Sus frías paredes de piedra brillan enfermizas, devorando a su paso la luz y la esperanza. Poderosos e imponentes, sus múltiples capiteles miran desde alturas inconmensurables a la inmensa ciudad, como estudiando sus sucios pecados. Sus ciclópeas puertas de maderas y metales desconocidos, pues no pertenecen a esta realidad, se abrirán chirriantes ante el arribo de los Señores de la Verdad Definitiva.

El Monaguillo de las Sombras, que fuera uno de los grandes sacerdotes caídos y vuelto a renacer, es su mensajero. Su retorcido cuerpo vaga sin descanso por las calles de la gran ciudad, anunciando el advenimiento de los nuevos tiempos.

Y tal como es la trinidad sagrada, tres serán los encargados de juzgar a la humanidad que infecta el planeta. Con sus múltiples ojos sin párpados vigilan y ven más allá de la mentira.

El primero de ellos es A´thalon, el Papa rampante, de alta figura y finos tocados. Su largo cayado, de brillantes piedras preciosas de muchos y desconocidos colores, se encargará de juzgar los males futuros de la humanidad.

El segundo tiene por figura el cuerpo de una mujer, envuelta en negros velos de castidad, y recibe por nombre el de B´elzeth, la Madre Superiora. Ella juzga las maldades de aquellos aun no nacidos, que se gestan en los vientres maternos.

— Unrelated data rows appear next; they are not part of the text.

Lemma comp_of n succ v : graph_ok n succ -> (v < n)%nat -> exists c, c ∈ tarjan n succ /\ v ∈ c.
Proof.
  intros Hg Hv. destruct (tarjan_spec n succ Hg) as (Hp & _). assert (Hin : v ∈ concat (tarjan n succ)).
  { rewrite Hp. apply elem_of_seq. lia. }
  apply list_elem_of_In, in_concat in Hin as (c & Hc & Hvc). exists c. by rewrite !list_elem_of_In.
Qed.

(** A component counts as cyclic when a cycle passes through one of its nodes. *)
Lemma cyclic_comp_true n succ c : graph_ok n succ -> c ∈ tarjan n succ ->
  cyclic_comp succ c = true <-> exists v, v ∈ c /\ tc (edge succ) v v.
Proof.
  intros Hg Hc. destruct (tarjan_spec n succ Hg) as (_ & Hs & _). destruct (Hs c Hc) as (Hne & Hsort & Hscc).
  unfold cyclic_comp. rewrite orb_true_iff, Nat.ltb_lt. split.
  - intros [Hl|Hl].
    + destruct (other_member c) as (v & w & Hv & Hw & Hn); [|done|].
      { clear -Hsort. induction Hsort as [|a l _ IH Ha]; constructor; [|done]. rewrite Forall_forall in Ha.
        intros Hin. specialize (Ha a Hin). lia. }
      exists v. split; [done|]. destruct (Hscc v Hv w) as [Hvw _]. destruct (Hvw Hw) as [Hvw' Hwv].
      apply rtc_tc in Hvw' as [->|Hvw']; [done|]. by eapply tc_rtc_r.
    + destruct c as [|v c]; [done|]. exists v. split; [by left|]. apply tc_once. by apply memn_true in Hl.
  - intros (v & Hv & Ht). apply tc_inv_l in Ht as [He|(u & He & Ht)].
    + destruct c as [|a [|b c]]; [by apply not_elem_of_nil in Hv| |left; cbn; lia].
      apply list_elem_of_singleton in Hv as ->. right. by apply memn_true.
    + destruct (decide (u = v)) as [->|Hn].
      * destruct c as [|a [|b c]]; [by apply not_elem_of_nil in Hv| |left; cbn; lia].
        apply list_elem_of_singleton in Hv as ->. right. by apply memn_true.
      * left. apply (two_members c v u); [done| |done]. apply (Hscc v Hv). split; [by apply rtc_once|by apply tc_rtc].
Qed.

Lemma tarjan_cyclic n succ : graph_ok n succ ->
  existsb (cyclic_comp succ) (tarjan n succ) = true <-> exists v, tc (edge succ) v v.
Proof.
  intros Hg. rewrite existsb_exists. split.
  - intros (c & Hc & Ht). apply list_elem_of_In in Hc. apply (cyclic_comp_true n) in Ht as (v & _ & Hv); [by exists v|done|done].
  - intros (v & Ht). assert (Hv : (v < n)%nat).
    { apply tc_inv_l in Ht as [He|(u & He & _)]; by eapply edge_src. }
    destruct (comp_of n succ v Hg Hv) as (c & Hc & Hvc). exists c. split; [by apply list_elem_of_In|].
    apply (cyclic_comp_true n); [done|done|by exists v].
Qed.

(** The edges between the nodes of [keep]. *)
Definition edge_in (keep : list nat) (succ : list (list nat)) (v w : nat) : Prop := v ∈ keep /\ w ∈ keep /\ edge succ v w.

Lemma local_of_lookup keep w i : NoDup keep -> local_of w keep = Some i <-> keep !! i = Some w.
Proof.
  intros Hn. revert i. induction Hn as [|v keep Hv Hn IH]; intros i; cbn; [done|].
  destruct (Nat.eqb_spec v w) as [->|Hne].
  - destruct i as [|i]; cbn; [naive_solver|]. split; [done|]. intros Hi. destruct Hv. by eapply list_elem_of_lookup_2.
  - destruct i as [|i]; cbn; [destruct (local_of w keep); cbn; naive_solver|]. rewrite <- IH. destruct (local_of w keep); cbn; naive_solver.
Qed.

Lemma induced_edge keep succ i j : NoDup keep ->
  edge (induced keep succ) i j <-> exists v w, keep !! i = Some v /\ keep !! j = Some w /\ edge succ v w.
Proof.
  intros Hn. unfold edge at 1, succs at 1, induced. rewrite list_lookup_fmap. destruct (keep !! i) as [v|]; cbn.
  - rewrite list_elem_of_omap. split.
    + intros (w & Hw & Hl). apply local_of_lookup in Hl; [|done]. by exists v, w.
    + intros (v' & w & [= <-] & Hj & He). exists w. split; [done|]. by apply local_of_lookup.
  - split; [by intros ?%not_elem_of_nil|]. by intros (? & ? & ? & _).
Qed.

Lemma induced_ok keep succ : NoDup keep -> graph_ok (length keep) (induced keep succ).
Proof.
  intros Hn. split; [by apply length_fmap|]. intros v w (a & b & _ & Hw & _)%induced_edge; [|done]. by eapply lookup_lt_Some.
Qed.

El tercero, pero no el último, es C´amesh, el monje de amplio manto carmesí. Sus pavorosos ojos juzgan con ferocidad las actitudes pasadas y los pensamientos pecaminosos de los puros de corazón.

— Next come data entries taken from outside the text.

(* ===== verification/LoopRuntime.v ===== *)
(** The loop protection at run time: component/automations/loop_runtime.go, the
    cause of a fire in executor.go and the trigger event journal.go records.

    The fingerprint of a map is a parameter ([Fingerprint]); a context is the
    cause it carries. *)

From Stdlib Require Import SpecFloat.
From S2P Require Import Prelude GoText GoSort Strconv Numbers Events.
From S2P Require Import ExprNumbers Values Ast Scope Eval Triggers LoopGraph.

(** The fingerprint of a map as JSON; [None] when it does not encode. *)
Class Fingerprint := { fp_FromMap : list (gostring * decoded) -> option gostring }.

(** ** The triggering event *)

(** events.Event, as far as the loop protection reads it. *)
Record run_event := mkRunEvent {
  re_Topic : gostring;
  re_Kind : Z;
  re_Payload : list (gostring * decoded);
  re_Cause : Cause
}.

Section Runtime.
Context `{Fingerprint}.

Definition rootCorrelation (ev : run_event) : gostring :=
  go "evt-" ++
  match fp_FromMap [(go "topic", DString (re_Topic ev)); (go "kind", DString (Kind_String (re_Kind ev)));
                    (go "payload", DMap (re_Payload ev))] with
  | Some fp => fp
  | None => default [] (fp_FromMap [(go "topic", DString (re_Topic ev)); (go "kind", DString (Kind_String (re_Kind ev)))])
  end.

(** ** Causes *)

(** The parent cause and the run's own. *)
Definition runCause (ctx : option Cause) (name runId : gostring) (ev : option run_event) : Cause * Cause :=
  let parent :=
    match ev with
    | Some e => if negb (IsZero (re_Cause e)) then re_Cause e else default zeroCause (CauseFromContext ctx)
    | None => default zeroCause (CauseFromContext ctx)
    end in
  let correlation :=
    if negb (CorrelationId parent =s []) then CorrelationId parent
    else match ev with Some e => rootCorrelation e | None => runId end in
  (parent, Next parent name runId correlation).

(** A run's chain without the run. *)
Definition priorRuns (run : Cause) : list Link :=
  match last (Chain run) with
  | Some l => if l_RunId l =s CausationId run then take (length (Chain run) - 1) (Chain run) else Chain run
  | None => Chain run
  end.

(** ** The bound *)

Inductive loop_reason : Type := LoopStopDepth | LoopStopLoopBound.

Record LoopRefusal := mkRefusal {
  lr_Reason : loop_reason;
  lr_Automation : gostring;
  lr_Depth : Z;
  lr_Cap : Z;
  lr_Cause : Cause
}.

Definition count_runs (name : gostring) (chain : list Link) : Z :=
  Z.of_nat (length (List.filter (fun l => l_Automation l =s name) chain)).

Definition loopBound (automation : Automation) (run : Cause) (cap : Z) : option LoopRefusal :=
  if cap <? Depth run then Some (mkRefusal LoopStopDepth (a_Name automation) (Depth run) cap run)
  else
    match a_Loop automation with
    | Some loop =>
        if (0 <? lc_MaxDepth loop) && (lc_MaxDepth loop <=? count_runs (a_Name automation) (priorRuns run))
        then Some (mkRefusal LoopStopLoopBound (a_Name automation) (Depth run) (lc_MaxDepth loop) run)
        else None
    | None => None
    end.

Nada escapa a su inquisitiva presencia. Sus decisiones son inflexibles. Su atroz frialdad no tiene límites. La tríada castiga, sin discriminar, a toda forma de mal e imperfección humana.
¡Cuida tus pasos, mortal que corres inútilmente tras el dinero y la gloria! ¡Ellos castigan con fuego, azufre y vara, tal es su terrible poder, tu orgullo de ser un hombre moderno!